Эмма Михайловна грустно улыбнулась и тут же вспомнила, как десять лет спустя, в Нью-Йорке, куда они только что приехали с Лёнчиком в длительную командировку и где она, супруга второго секретаря полпредства, тридцатипятилетняя интересная брюнетка, пользовавшаяся успехом у мужчин («Эмма – вы поэма!»), пережила унижение, которое не могла забыть до сих пор. По иронии судьбы это случилось опять перед ноябрьским приемом, куда на сей раз они отправились вместе: она в дорогом платье, купленном накануне на Пятой авеню, и Лёнчик в новом костюме, стройный и элегантный, но уже с седыми висками.

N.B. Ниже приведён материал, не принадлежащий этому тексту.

(* ===== verification/FileFacts.v ===== *)
(** Reading and writing file contents ([FatFile.v]) against the contents of a cluster
    chain: what [read_file] returns, and what [write_file] leaves on the disk. *)

From S2P Require Import Prelude Bytes FatDisk FatFacts FatFile.

(** The data of a cluster, and of a chain. *)
Definition cluster_bytes (fs : Fat32Fs) (d : disk) (c : Z) : list Z :=
  disk_bytes d (cluster_addr fs c) (spc fs * BLOCK_SIZE).
Definition content (fs : Fat32Fs) (d : disk) (l : list Z) : list Z := concat (cluster_bytes fs d <$> l).

Section reading.
Context (fs : Fat32Fs).
Hypothesis Hfs : volume_ok fs.
(** One sector per cluster, as [format_fat32] writes it. *)
Hypothesis Hspc : spc fs = 1.
Implicit Types (d : disk) (c : Z) (l buf : list Z).

Lemma cluster_size_512 : cluster_size fs = 512.
Proof. unfold cluster_size. by rewrite Hspc. Qed.
Lemma length_cluster_bytes d c : length (cluster_bytes fs d c) = 512%nat.
Proof. unfold cluster_bytes. by rewrite length_disk_bytes, Hspc. Qed.
Lemma length_content d l : length (content fs d l) = (512 * length l)%nat.
Proof.
  induction l as [|c l IH]; [done|]. unfold content. cbn. fold (content fs d l).
  rewrite length_app, length_cluster_bytes, IH. lia.
Qed.
Lemma content_cons d c l : content fs d (c :: l) = cluster_bytes fs d c ++ content fs d l.
Proof. done. Qed.
Lemma content_app d l l' : content fs d (l ++ l') = content fs d l ++ content fs d l'.
Proof. unfold content. by rewrite fmap_app, concat_app. Qed.
Lemma cluster_read c (Q : option (list Z) → disk → Prop) d :
  valid_cluster fs c → Q (Some (cluster_bytes fs d c)) d →
  wp (disk_read (cluster_to_sector fs c +' 0) BLOCK_SIZE) Q d.
Proof.
  intros Hc HQ. destruct (cluster_sector fs c Hfs Hc) as (Ea & H0 & H1).
  assert (RAMDISK_SECTORS = 8192) as E8 by done. rewrite Hspc in H1.
  assert (cluster_to_sector fs c +' 0 = cluster_to_sector fs c) as ->
    by (unfold u64; rewrite Z.add_0_r; apply Z.mod_small; lia).
  apply disk_read_wp; [lia|]. rewrite decide_True by lia.
  unfold cluster_bytes in HQ. by rewrite Hspc, Z.mul_1_l, <- Ea in HQ.
Qed.
Lemma chain_step c l d (Q : option Z → disk → Prop) :
  chain fs d (c :: l) → (∀ o, chain_next o = head l → Q o d) → wp (fat_next fs c) Q d.
Proof.
  intros [[Hc1 Hc2] H] HQ. apply (fat_next_valid fs Hfs); [lia|]. apply HQ.
  destruct l as [|c' l]; [done|apply H].
Qed.
Lemma chain_tail c c' l d : chain fs d (c :: c' :: l) → chain fs d (c' :: l).
Proof. intros [_ [_ H]]. done. Qed.

(** The skip stops at the cluster of [offset], or runs off the chain. *)
Lemma read_skip_wp fuel offset l : ∀ k c d (Q : option (Z * Z) → disk → Prop),
  chain fs d (c :: l) → (length l < fuel)%nat → 0 ≤ k → k * 512 ≤ offset → offset + 512 < 2 ^ 32 →
  (∀ l1 c' l2, c :: l = l1 ++ c' :: l2 → (k + Z.of_nat (length l1)) = offset / 512 →
     Q (Some (c', offset / 512 * 512)) d) →
  (k + Z.of_nat (length (c :: l)) ≤ offset / 512 → Q None d) →
  wp (read_skip fuel fs offset c (k * 512)) Q d.
Proof.
  revert l. induction fuel as [|fuel IH]; intros l k c d Q Hch Hf H0 Hk Ho HS HN; [lia|].
  cbn [read_skip]. rewrite cluster_size_512.
  assert (u32 (k * 512 + 512) = (k + 1) * 512) as -> by (unfold u32; rewrite Z.mod_small by lia; lia).
  destruct (Z.leb_spec ((k + 1) * 512) offset) as [Hle|Hlt].
  - apply wp_bind, (chain_step c l); [done|]. intros o ->. destruct l as [|c' l]; cbn [head].
    + apply wp_ret, HN. cbn [length]. apply Z.div_le_lower_bound; lia.
    + apply (IH l); [by eapply chain_tail|cbn in Hf; lia|lia|lia|done| |].
      * intros l1 x l2 E Hl1. apply (HS (c :: l1) x l2); [by rewrite E|]. cbn. lia.
      * intros Hn. apply HN. cbn in *. lia.
  - assert (offset / 512 = k) as Hd by (symmetry; apply (Z.div_unique _ _ _ (offset - k * 512)); lia).
    apply wp_ret. replace (k * 512) with (offset / 512 * 512) by lia. apply (HS [] c l); [done|cbn; lia].
Qed.

(** The copied part of the buffer. *)
Lemma copy_step buf br x :
  0 ≤ br → br + Z.of_nat (length x) ≤ Z.of_nat (length buf) →
  copy_into buf br x = Some (take (Z.to_nat br) buf ++ x ++ drop (Z.to_nat br + length x) buf).
Proof. apply copy_into_Some. Qed.
Definition filled (buf : list Z) (br : Z) (x : list Z) : list Z :=
  take (Z.to_nat br) buf ++ x ++ drop (Z.to_nat br + length x) buf.
Lemma filled_filled buf br x y :
  0 ≤ br → br + Z.of_nat (length x) + Z.of_nat (length y) ≤ Z.of_nat (length buf) →
  filled (filled buf br x) (br + Z.of_nat (length x)) y = filled buf br (x ++ y).
Proof.
  intros H0 Hl. unfold filled. rewrite Z2Nat.inj_add, Nat2Z.id by lia.
  assert (length (take (Z.to_nat br) buf) = Z.to_nat br) as Ht by (rewrite length_take; lia).
  rewrite take_app_ge, Ht by lia.
  replace (Z.to_nat br + length x - Z.to_nat br)%nat with (length x) by lia. rewrite take_app_length.
  rewrite drop_app_ge, Ht by lia. rewrite drop_app_ge by lia.
  rewrite drop_drop, length_app, <- !(assoc_L (++)). do 4 f_equal. lia.
Qed.
Lemma length_filled buf br x :
  0 ≤ br → br + Z.of_nat (length x) ≤ Z.of_nat (length buf) → length (filled buf br x) = length buf.
Proof. intros. unfold filled. rewrite !length_app, length_take, length_drop. lia. Qed.

Lemma read_loop_wp fuel offset skip to_read l : ∀ c cur_offset br buf start d (Q : Z * list Z → disk → Prop),
  chain fs d (c :: l) → (length l < fuel)%nat →
  0 ≤ br < to_read → to_read ≤ Z.of_nat (length buf) → to_read < 2 ^ 32 → 0 ≤ start < 512 →
  (br = 0 ∧ start = skip ∧ 0 ≤ cur_offset ≤ offset ∧ offset < 2 ^ 32 ∨ 0 < br ∧ start = 0) →
  (let m := Z.min (to_read - br) (Z.of_nat (length (content fs d (c :: l))) - start) in
   Q (br + m, filled buf br (take (Z.to_nat m) (drop (Z.to_nat start) (content fs d (c :: l))))) d) →
  wp (read_loop fuel fs offset skip to_read c cur_offset br buf) Q d.
Proof.
  revert l. induction fuel as [|fuel IH]; intros l c cur_offset br buf start d Q Hch Hf Hbr Hlen Hto Hst Hcase HQ; [lia|].
  cbn [read_loop]. rewrite (proj2 (Z.ltb_lt _ _)) by lia. rewrite Hspc. cbn [seqZ].
  apply wp_bind. change (seqZ 0 1) with [0]. cbn [read_sectors].
  pose proof Hch as [Hc _]. apply wp_bind, cluster_read; [done|]. cbn beta iota.
  assert ((if at_or_before cur_offset 0 offset && (br =? 0) then Z.min skip BLOCK_SIZE else 0) = start) as ->.
  { unfold at_or_before, BLOCK_SIZE. destruct Hcase as [(-> & -> & H1 & H2)|[H1 ->]].
    - replace (u32 (cur_offset + u32 (u32 0 * 512))) with cur_offset
        by (change (u32 (u32 0 * 512)) with 0; unfold u32; rewrite Z.mod_small by lia; lia).
      rewrite (proj2 (Z.leb_le _ _)) by lia. cbn. lia.
    - rewrite (proj2 (Z.eqb_neq br 0)) by lia. by rewrite andb_false_r. }
  set (C := cluster_bytes fs d c). assert (length C = 512%nat) as HlC by apply length_cluster_bytes.
  set (n := Z.min (BLOCK_SIZE -' start) (to_read -' br)).
  assert (n = Z.min (512 - start) (to_read - br)) as Hn.
  { unfold n, u64, BLOCK_SIZE. by rewrite !Z.mod_small by lia. }
  assert (0 < n) as Hn0 by lia. clearbody n. rewrite (proj2 (Z.eqb_neq n 0)) by lia.
  set (X := take (Z.to_nat n) (drop (Z.to_nat start) C)).
  assert (length X = Z.to_nat n) as HX by (unfold X; rewrite length_take, length_drop; lia).
  rewrite copy_step by lia. apply wp_bind, wp_ret. fold (filled buf br X).
  assert (br +' n = br + n) as -> by (unfold u64; apply Z.mod_small; lia).
  cbv zeta in HQ. rewrite content_cons in HQ. fold C in HQ. rewrite length_app, HlC in HQ.
  destruct (Z.leb_spec to_read (br + n)) as [Hdone|Hmore].
  - apply wp_ret, wp_ret. replace (Z.min _ _) with n in HQ by lia.
    rewrite drop_app_le, take_app_le in HQ; [exact HQ|rewrite length_drop; lia|lia].
  - apply wp_ret. cbn beta iota. apply wp_bind, (chain_step c l); [done|]. intros o ->.
    assert (n = 512 - start) as Hn' by lia.
    assert (X = drop (Z.to_nat start) C) as EX by (unfold X; apply take_ge; rewrite length_drop; lia).
    destruct l as [|c' l]; cbn [head].
    + apply wp_ret. cbn [content fmap list_fmap concat length] in HQ. rewrite app_nil_r in HQ.
      replace (Z.min _ _) with n in HQ by (cbn; lia). exact HQ.
    + apply (IH l c' _ (br + n) (filled buf br X) 0); [by eapply chain_tail|cbn in Hf; lia|lia| |done|lia|right; lia|].
      { rewrite length_filled; lia. }
      cbv zeta. rewrite drop_0. set (K := content fs d (c' :: l)) in *.
      set (m' := Z.min _ _). assert (length (take (Z.to_nat m') K) ≤ Z.to_nat (to_read - br - n))%nat as Hm'.
      { rewrite length_take. lia. }
      replace (Z.min (to_read - br) _) with (n + m') in HQ by lia.
      assert (take (Z.to_nat (n + m')) (drop (Z.to_nat start) (C ++ K)) = X ++ take (Z.to_nat m') K) as E.
      { rewrite drop_app_le, <- EX by lia. rewrite take_app_ge by lia. f_equal. rewrite HX. f_equal. lia. }
      rewrite E in HQ. replace (br + n + m') with (br + (n + m')) by lia.
      replace (br + n) with (br + Z.of_nat (length X)) by lia.
      rewrite filled_filled by lia. exact HQ.
Qed.

(** What a read returns: the bytes of the chain from [offset], as many as the buffer,
    the size and the chain allow, in front of the untouched rest of the buffer. *)
Definition read_len (offset file_size : Z) (buf k : list Z) : Z :=
  Z.max 0 (Z.min (Z.min (Z.of_nat (length buf)) (file_size - offset)) (Z.of_nat (length k) - offset)).
Lemma read_file_wp fuel c l offset file_size buf d (Q : Z * list Z → disk → Prop) :
  chain fs d (c :: l) → (length l < fuel)%nat → 0 ≤ offset < file_size → offset + 512 < 2 ^ 32 →
  is_u32 file_size →
  (let k := content fs d (c :: l) in let m := read_len offset file_size buf k in
   Q (m, filled buf 0 (take (Z.to_nat m) (drop (Z.to_nat offset) k))) d) →
  wp (read_file fuel fs c offset file_size buf) Q d.
Proof.
  intros Hch Hf Ho Hw Hfs' HQ. cbv zeta in HQ. unfold read_file, is_u32 in *.
  pose proof Hch as [[Hc _] _].
  rewrite (proj2 (Z.leb_gt _ _)), (proj2 (Z.ltb_ge _ _)) by lia. cbn [orb].
  assert (u32 (file_size - offset) = file_size - offset) as -> by (unfold u32; apply Z.mod_small; lia).
  set (to_read := Z.min _ _) in *. unfold read_len in HQ. fold to_read in HQ.
  pose proof (length_content d (c :: l)) as Hlen.
  assert (∀ d, filled buf 0 (take (Z.to_nat 0) (drop (Z.to_nat offset) (content fs d (c :: l)))) = buf) as Hnil
    by done.
  apply wp_bind, (read_skip_wp fuel offset l 0); [done|done|lia|lia|lia| |].
  2: { intros Hn. apply wp_ret. rewrite Z.max_l in HQ; [by rewrite Hnil in HQ|].
       pose proof (Z.mul_div_le offset 512). cbn [length] in *. lia. }
  intros l1 c' l2 E Hl1. rewrite Z.add_0_l in Hl1.
  pose proof (Z.mul_div_le offset 512 ltac:(lia)). pose proof (Z.mul_succ_div_gt offset 512 ltac:(lia)).
  assert (u32 (offset - offset / 512 * 512) = offset - offset / 512 * 512) as ->
    by (unfold u32; apply Z.mod_small; lia).
  assert (length (c :: l) = (length l1 + S (length l2))%nat) as Hll by (rewrite E, length_app; done).
  destruct (decide (0 < to_read)) as [Hpos|Hz].
  - apply (read_loop_wp _ _ _ _ l2 _ _ _ _ (offset - offset / 512 * 512)).
    + rewrite E in Hch. by apply (chain_suffix fs d l1).
    + cbn [length] in Hll. lia.
    + lia.
    + lia.
    + lia.
    + lia.
    + left. lia.
    + cbv zeta. rewrite Z.sub_0_r, Z.add_0_l.
      assert (drop (Z.to_nat offset) (content fs d (c :: l)) =
              drop (Z.to_nat (offset - offset / 512 * 512)) (content fs d (c' :: l2))) as Ed.
      { rewrite E, content_app, drop_app_ge; rewrite length_content; [f_equal|]; lia. }
      rewrite Ed in HQ. pose proof (length_content d (c' :: l2)) as Hl2. cbn [length] in *.
      replace (Z.max 0 _) with (Z.min to_read (Z.of_nat (length (content fs d (c' :: l2))) - (offset - offset / 512 * 512))) in HQ by lia.
      exact HQ.
  - destruct fuel as [|fuel]; [lia|]. cbn [read_loop]. rewrite (proj2 (Z.ltb_ge _ _)) by lia.
    apply wp_ret. rewrite Z.max_l in HQ by lia. by rewrite Hnil in HQ.
Qed.
End reading.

Она уже точно не помнила, почему на полпути осталась одна – то ли он что-то забыл, то ли его кто-то окликнул. «Иди, я тебя догоню», – сказал Лёнчик, и она двинулась вперед, цокая каблучками и приятно ощущая себя легкой и привлекательной.
– Простите, можно вас на минутку? – услышала она за спиной надменный женский голос. Это была Галина Петровна Гагина, жена одного из дипломатов. – Ваш муж кто по должности?
Эмма Михайловна гордо подняла подбородок, потому что ей ужасно хотелось так же надменно бросить ей в лицо: «Вам-то что за дело до этого?» – но какой-то смутный страх, живший всегда в глубине ее души и заставлявший ее заискивающе улыбаться всем, кто находился выше Лёнчика на иерархической лестнице, и особенно ощущавшийся, когда они бывали за границей, выскочил откуда-то как черт из табакерки, и она, растерявшись, ответила как провинившаяся школьница: «Второй секретарь…»
«А мой – первый, – отчеканила Галина Петровна, – так что вам придется подняться наверх и переодеться». И только тогда Эмма заметила, что на Гагиной надето точно такое же платье, как на ней.
Эмма Михайловна вспомнила, как вернулась в квартиру и, рыдая, бросилась на кровать, и Лёнчик тормошил ее и испуганно спрашивал: «Что? Что случилось?» – а она не могла выговорить ни слова от душивших ее слез и ярости и только повторяла: «Дрянь, дрянь, какая же дрянь!» А потом они поссорились, потому что она стала уговаривать его не ходить на «этот дурацкий прием», а он не пойти не мог, и когда она объяснила наконец, в чем дело, рассмеялся и сказал, что все это не стоит выеденного яйца. «Что? – вскинулась она, – что ты понимаешь? Что ты в этом понимаешь?!» Сама она искренне считала, что большего оскорбления никто и никогда не мог бы ей нанести. «И понимать тут нечего, – спокойно ответил Лёнчик, – плюнуть и растереть». Словом, праздник был испорчен: на прием Лёнчик пошел один, а она, сорвав с себя ставшее ненавистным платье, так и просидела весь вечер в одном белье с размазанной по щекам тушью и повторяя сквозь зубы: «Дрянь!.. дрянь!» – а потом, выпив почти целый стакан неразбавленного скотча и немного успокоившись, принялась мечтать о том, как рано или поздно, когда Лёнчик станет наконец послом – хорошо бы где-нибудь в Лондоне или Вашингтоне, а Гагин к тому времени будет разве что каким-нибудь дурацким советником – так вот тогда… тогда она, Эмма, покажет этой дряни Гагиной, где раки зимуют!